Stored data
----------------

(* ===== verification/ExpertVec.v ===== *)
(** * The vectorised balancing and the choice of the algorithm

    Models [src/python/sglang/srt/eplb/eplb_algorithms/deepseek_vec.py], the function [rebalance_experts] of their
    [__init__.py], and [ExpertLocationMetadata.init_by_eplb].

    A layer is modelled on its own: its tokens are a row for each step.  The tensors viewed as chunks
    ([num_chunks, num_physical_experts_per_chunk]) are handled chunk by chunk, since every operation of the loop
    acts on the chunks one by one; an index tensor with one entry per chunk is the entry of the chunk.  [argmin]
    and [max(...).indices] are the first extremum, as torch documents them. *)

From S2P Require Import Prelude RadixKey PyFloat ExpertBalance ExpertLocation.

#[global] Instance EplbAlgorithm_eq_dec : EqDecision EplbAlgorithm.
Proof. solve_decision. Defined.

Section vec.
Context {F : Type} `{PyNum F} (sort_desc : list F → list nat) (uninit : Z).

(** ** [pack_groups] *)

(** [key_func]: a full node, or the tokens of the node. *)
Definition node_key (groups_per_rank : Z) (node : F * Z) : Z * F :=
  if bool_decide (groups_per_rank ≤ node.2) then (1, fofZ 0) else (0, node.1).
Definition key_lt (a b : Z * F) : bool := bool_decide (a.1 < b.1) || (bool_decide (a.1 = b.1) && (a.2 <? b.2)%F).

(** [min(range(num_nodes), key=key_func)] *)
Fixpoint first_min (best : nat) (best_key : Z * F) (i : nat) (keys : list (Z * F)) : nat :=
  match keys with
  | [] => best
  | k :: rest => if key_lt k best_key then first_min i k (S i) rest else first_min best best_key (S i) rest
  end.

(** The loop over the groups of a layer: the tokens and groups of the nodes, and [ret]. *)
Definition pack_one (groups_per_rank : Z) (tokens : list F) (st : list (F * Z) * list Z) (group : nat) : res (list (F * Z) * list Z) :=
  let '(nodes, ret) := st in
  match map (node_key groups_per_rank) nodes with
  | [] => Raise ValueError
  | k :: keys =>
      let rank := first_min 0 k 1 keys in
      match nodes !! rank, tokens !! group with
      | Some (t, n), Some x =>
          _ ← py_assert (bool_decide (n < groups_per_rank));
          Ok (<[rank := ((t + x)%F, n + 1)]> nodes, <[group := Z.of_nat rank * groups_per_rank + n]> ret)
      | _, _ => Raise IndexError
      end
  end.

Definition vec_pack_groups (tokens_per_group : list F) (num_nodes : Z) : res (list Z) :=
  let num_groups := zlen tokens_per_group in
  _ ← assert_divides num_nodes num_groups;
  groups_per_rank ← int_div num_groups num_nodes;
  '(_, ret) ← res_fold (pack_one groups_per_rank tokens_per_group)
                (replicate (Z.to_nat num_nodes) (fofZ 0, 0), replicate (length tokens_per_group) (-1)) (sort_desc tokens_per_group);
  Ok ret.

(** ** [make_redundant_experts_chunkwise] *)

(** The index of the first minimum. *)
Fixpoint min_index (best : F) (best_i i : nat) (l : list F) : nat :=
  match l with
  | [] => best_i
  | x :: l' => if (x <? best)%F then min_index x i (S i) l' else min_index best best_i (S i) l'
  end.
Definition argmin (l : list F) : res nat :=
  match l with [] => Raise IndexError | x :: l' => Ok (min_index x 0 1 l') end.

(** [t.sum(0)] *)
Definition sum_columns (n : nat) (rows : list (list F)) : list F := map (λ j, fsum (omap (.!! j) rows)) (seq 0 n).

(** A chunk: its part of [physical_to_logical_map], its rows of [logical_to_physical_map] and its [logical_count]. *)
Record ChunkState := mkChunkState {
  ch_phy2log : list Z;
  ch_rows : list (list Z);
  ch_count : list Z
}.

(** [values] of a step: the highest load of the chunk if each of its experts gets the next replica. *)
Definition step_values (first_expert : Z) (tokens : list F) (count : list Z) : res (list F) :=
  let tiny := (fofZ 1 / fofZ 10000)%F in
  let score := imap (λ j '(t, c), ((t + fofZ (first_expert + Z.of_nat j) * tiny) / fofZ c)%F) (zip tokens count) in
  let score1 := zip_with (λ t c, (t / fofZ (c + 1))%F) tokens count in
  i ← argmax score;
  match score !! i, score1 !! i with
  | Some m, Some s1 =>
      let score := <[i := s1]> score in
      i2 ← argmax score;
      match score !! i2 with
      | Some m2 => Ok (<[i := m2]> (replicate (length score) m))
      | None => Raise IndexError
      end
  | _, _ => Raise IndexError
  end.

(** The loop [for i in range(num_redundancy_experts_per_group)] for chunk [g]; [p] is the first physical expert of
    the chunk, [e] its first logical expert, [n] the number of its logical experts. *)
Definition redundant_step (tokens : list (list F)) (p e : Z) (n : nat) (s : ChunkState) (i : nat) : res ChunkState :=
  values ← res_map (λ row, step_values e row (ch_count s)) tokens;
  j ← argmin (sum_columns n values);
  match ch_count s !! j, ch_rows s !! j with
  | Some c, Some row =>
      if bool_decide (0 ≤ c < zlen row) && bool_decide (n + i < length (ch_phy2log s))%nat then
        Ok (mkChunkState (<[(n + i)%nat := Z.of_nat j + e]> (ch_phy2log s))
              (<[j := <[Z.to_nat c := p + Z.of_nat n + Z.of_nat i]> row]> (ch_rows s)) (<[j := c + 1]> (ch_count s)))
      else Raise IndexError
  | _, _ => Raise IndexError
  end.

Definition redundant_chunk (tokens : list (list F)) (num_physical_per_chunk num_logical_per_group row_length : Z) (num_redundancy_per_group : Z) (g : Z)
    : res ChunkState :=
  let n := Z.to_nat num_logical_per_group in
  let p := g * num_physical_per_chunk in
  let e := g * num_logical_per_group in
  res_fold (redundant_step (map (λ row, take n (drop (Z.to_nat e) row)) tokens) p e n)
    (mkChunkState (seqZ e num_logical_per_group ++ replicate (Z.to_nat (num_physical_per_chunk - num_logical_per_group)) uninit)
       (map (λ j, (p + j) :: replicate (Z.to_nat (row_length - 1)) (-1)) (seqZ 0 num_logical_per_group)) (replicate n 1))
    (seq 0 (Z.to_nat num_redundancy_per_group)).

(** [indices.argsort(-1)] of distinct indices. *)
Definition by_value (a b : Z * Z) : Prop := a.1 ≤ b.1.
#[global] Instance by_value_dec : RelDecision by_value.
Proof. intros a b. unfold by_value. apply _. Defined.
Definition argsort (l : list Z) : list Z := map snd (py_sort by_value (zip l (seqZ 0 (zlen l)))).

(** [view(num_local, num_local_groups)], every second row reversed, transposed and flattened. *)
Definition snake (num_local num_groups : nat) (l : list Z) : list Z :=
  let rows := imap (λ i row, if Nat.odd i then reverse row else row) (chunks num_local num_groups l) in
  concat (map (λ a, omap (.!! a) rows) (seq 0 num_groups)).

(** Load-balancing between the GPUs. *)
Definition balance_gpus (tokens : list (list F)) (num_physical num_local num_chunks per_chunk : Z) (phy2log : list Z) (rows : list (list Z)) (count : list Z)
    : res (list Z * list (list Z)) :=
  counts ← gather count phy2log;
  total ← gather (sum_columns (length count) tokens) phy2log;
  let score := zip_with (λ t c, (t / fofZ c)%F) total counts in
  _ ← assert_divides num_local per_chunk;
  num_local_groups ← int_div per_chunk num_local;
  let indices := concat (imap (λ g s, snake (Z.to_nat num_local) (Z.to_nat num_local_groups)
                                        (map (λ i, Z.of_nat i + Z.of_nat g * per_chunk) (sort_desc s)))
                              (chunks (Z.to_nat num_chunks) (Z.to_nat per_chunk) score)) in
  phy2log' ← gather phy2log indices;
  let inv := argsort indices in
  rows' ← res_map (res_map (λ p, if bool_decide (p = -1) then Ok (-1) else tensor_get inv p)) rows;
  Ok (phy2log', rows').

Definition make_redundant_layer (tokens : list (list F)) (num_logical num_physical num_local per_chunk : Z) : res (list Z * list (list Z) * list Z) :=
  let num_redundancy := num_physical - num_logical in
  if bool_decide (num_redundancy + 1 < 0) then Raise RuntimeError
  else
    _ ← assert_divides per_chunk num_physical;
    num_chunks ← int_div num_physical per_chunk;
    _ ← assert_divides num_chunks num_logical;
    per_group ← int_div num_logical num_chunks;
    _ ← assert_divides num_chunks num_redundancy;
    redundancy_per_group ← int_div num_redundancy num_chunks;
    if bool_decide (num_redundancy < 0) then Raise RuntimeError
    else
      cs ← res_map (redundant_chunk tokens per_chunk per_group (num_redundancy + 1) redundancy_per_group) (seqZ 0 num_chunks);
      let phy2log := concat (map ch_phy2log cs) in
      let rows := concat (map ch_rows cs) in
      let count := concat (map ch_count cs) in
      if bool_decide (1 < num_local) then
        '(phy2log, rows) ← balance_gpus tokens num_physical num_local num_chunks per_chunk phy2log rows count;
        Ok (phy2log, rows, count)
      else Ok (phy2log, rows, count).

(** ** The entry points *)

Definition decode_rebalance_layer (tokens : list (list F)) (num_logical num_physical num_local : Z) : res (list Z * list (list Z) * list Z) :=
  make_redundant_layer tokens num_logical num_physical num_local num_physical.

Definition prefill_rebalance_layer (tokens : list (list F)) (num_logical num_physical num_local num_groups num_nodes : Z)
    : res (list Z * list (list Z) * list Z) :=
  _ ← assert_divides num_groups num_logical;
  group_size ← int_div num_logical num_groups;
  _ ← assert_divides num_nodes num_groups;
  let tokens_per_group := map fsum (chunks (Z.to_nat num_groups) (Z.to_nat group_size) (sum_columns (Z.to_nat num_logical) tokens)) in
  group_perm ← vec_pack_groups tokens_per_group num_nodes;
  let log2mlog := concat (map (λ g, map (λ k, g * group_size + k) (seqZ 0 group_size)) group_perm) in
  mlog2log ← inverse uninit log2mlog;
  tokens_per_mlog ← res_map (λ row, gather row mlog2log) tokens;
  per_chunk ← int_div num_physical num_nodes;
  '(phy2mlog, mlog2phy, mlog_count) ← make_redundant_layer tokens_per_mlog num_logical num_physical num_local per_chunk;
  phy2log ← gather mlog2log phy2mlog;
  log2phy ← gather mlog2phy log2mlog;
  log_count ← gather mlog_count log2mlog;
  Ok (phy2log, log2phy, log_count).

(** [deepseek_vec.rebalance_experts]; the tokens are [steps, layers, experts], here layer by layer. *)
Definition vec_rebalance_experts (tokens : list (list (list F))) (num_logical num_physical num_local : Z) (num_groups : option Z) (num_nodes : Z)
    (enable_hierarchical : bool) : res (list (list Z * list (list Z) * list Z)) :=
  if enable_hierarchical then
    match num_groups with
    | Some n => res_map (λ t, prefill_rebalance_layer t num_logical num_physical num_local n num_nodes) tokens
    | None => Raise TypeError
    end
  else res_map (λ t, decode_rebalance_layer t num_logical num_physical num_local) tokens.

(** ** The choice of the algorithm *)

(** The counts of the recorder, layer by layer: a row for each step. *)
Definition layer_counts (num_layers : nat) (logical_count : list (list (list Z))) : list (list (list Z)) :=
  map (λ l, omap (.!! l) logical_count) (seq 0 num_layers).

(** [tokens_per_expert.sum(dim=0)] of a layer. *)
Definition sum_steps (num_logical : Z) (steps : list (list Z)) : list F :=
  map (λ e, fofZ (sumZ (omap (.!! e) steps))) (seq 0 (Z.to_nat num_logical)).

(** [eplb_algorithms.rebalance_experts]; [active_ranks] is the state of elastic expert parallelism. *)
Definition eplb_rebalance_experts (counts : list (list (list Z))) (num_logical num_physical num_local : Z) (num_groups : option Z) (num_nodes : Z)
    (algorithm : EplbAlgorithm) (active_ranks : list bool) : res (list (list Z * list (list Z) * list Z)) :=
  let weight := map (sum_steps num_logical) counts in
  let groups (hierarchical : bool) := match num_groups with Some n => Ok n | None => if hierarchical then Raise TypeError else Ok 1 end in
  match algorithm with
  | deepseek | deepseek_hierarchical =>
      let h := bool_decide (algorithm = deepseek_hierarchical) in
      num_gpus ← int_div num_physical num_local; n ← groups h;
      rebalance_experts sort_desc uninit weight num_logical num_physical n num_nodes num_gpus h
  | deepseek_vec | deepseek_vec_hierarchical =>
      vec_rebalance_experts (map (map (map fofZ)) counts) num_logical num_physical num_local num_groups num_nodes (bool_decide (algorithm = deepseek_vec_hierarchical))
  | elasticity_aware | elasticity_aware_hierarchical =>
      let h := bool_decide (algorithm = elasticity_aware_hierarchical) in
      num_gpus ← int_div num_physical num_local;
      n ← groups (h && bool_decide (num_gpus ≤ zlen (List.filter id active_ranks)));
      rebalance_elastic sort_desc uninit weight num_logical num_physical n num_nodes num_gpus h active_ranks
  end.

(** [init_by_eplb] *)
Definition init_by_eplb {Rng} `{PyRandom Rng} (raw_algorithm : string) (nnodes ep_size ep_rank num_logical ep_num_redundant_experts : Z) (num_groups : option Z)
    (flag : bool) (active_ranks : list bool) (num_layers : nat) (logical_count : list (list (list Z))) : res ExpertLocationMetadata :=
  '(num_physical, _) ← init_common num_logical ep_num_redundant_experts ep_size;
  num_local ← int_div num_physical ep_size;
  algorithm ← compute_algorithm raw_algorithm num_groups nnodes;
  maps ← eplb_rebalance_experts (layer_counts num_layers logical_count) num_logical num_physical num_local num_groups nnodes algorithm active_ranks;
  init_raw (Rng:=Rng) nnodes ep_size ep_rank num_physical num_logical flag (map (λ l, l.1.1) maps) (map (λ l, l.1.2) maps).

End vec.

----------------

For the word "ExpertLocationMetadata", find every line in the data that holds it and copy that line.

    [__init__.py], and [ExpertLocationMetadata.init_by_eplb].
    (flag : bool) (active_ranks : list bool) (num_layers : nat) (logical_count : list (list (list Z))) : res ExpertLocationMetadata :=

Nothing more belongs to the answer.